I think these precautions are fine. And I actually don't even think you need the health concerns to justify them, though I understand those concerns. You have a baby who is a week or two old. You want to protect the baby and limit interaction with other people. This is not only normal, it is likely a biological imperative. These are perfectly normal instincts to give into for a child under 6-8 weeks of age.
In many cultures, it is not atypical for new babies to be secluded with their mother and maybe a handful of close family members for the first 6 weeks of life.
Consider sharing a resource like this with your DH:
https://www.hopkinsmedicine.org/health/wellness-and-prevention/new-parents-and-newborns-are-visitors-ok
It's a practical guide for making these choices that emphasizes that newborns have immunity vulnerabilities and that it's okay for parents to set boundaries and limitations during these first few weeks. For instance, it is clear that the recommendation from healthcare professionals would be to keep your baby home from the holiday performance, which would be a "large crowd" -- there is simply no good reason to bring a newborn to something like that.
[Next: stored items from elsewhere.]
(** ** Interleavings *)

(** C8.  The table of channels.  Whatever the interleaving of the tasks - the datagram loop, any
    number of connections, calls of the application - the open channels are among those the
    configuration allows, no two of them have the same individual address, and a channel that
    is closed holds nothing of whoever had it.  On a server that is not secure channel n has
    the n-th address; on one that is, every open channel belongs to a session, is answered
    through the link of that session, and has an address of a configured user. *)
Theorem server_channels (source : G) (c : world * list (plan unit)) :
  configured config_ -> server_reaches config_ is_stream source c ->
  (forall i ch, channels_ (w_server c.1) !! i = Some ch ->
     if sh_active ch then 1 <= Z.of_nat i <= Z.min (max_channels config_) 255 /\ assigned_ok config_ i ch else ch = closed_channel)
  /\ (forall i j ch ch', channels_ (w_server c.1) !! i = Some ch -> channels_ (w_server c.1) !! j = Some ch' ->
        sh_active ch = true -> sh_active ch' = true -> sh_assigned_address ch = sh_assigned_address ch' -> i = j).
Proof.
  intros Hc H. destruct (reaches_safe config_ is_stream limits source c Hc H) as [([_ _ H3 H4 H5] & _) _]. split; [|exact H5]. intros i ch Hi.
  destruct (sh_active ch) eqn:Ha; [by apply H4|by apply (H3 i)].
Qed.

(** C9.  Sequence numbers.  While a channel stays open it keeps its client, and with every step
    of any task the sequence numbers taken from that client either stay or advance to the one
    that was expected, which is never the one taken last; the number of what is sent to it
    stays or goes up by one; and a channel is opened, with nothing taken or sent, only where
    none was open. *)
Theorem server_in_order (source : G) (c c' : world * list (plan unit)) (i : nat) (ch ch' : server_channel) :
  configured config_ -> server_reaches config_ is_stream source c -> server_step config_ is_stream c c' ->
  channels_ (w_server c.1) !! i = Some ch -> channels_ (w_server c'.1) !! i = Some ch' -> sh_active ch' = true ->
  if sh_active ch
  then (sh_transport ch', sh_peer ch', sh_data_peer ch', sh_assigned_address ch', sh_session_id ch')
       = (sh_transport ch, sh_peer ch, sh_data_peer ch, sh_assigned_address ch, sh_session_id ch)
       /\ ((sh_incoming_sequence_valid ch', sh_last_incoming_sequence ch', sh_next_incoming_sequence ch')
           = (sh_incoming_sequence_valid ch, sh_last_incoming_sequence ch, sh_next_incoming_sequence ch)
           \/ (sh_incoming_sequence_valid ch' = true /\ sh_next_incoming_sequence ch' = u8 (sh_last_incoming_sequence ch' + 1)
               /\ (sh_incoming_sequence_valid ch = true ->
                   sh_last_incoming_sequence ch' = sh_next_incoming_sequence ch /\ sh_last_incoming_sequence ch' <> sh_last_incoming_sequence ch)))
       /\ (sh_sequence ch' = sh_sequence ch \/ sh_sequence ch' = u8 (sh_sequence ch + 1))
  else sh_incoming_sequence_valid ch' = false /\ sh_sequence ch' = 0.
Proof.
  intros Hc H Hst Hi Hi' Ha'. pose proof (reaches_step config_ is_stream limits source c c' Hc H Hst) as Hs.
  assert (ch' = ch \/ channel_step config_ (w_server c.1) i ch ch') as Hch.
  { destruct Hs as [E|j d d' Hj Hd Hd' E|p E]; rewrite E in Hi'.
    - left. congruence.
    - apply list_lookup_insert_Some in Hi' as [(-> & -> & _)|(_ & Hi')]; [right|left; congruence]. by assert (d = ch) as <- by congruence.
    - apply release_lookup in Hi' as (d & Hd & [-> | (-> & _)]); [left; congruence|done]. }
  destruct Hch as [-> | Hch]; [rewrite Ha'; auto|]. destruct Hch as [|now Ha|Ha|last Ha Hl|from dp de a id now c2 Ha]; [done|rewrite Ha; cbn; auto..|].
  - split; [done|]. split; [|auto]. right. auto.
  - rewrite Ha. done.
Qed.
I would also emphasize with your DH, that your baby is X DAYS old. Like frame it that way. Say "when your brother and his family come to visit, the baby will be only 17 days old." Emphasize the difference between being in this stage, where you count the baby's lifespan in days to a 6 or 7 month old baby, as your older child was for his first holidays.
I fully support you in standing firm on this. I didn't stand firm on some of my boundaries during this postpartum period and later I felt like I'd been bullied into doing things I wasn't comfortable with.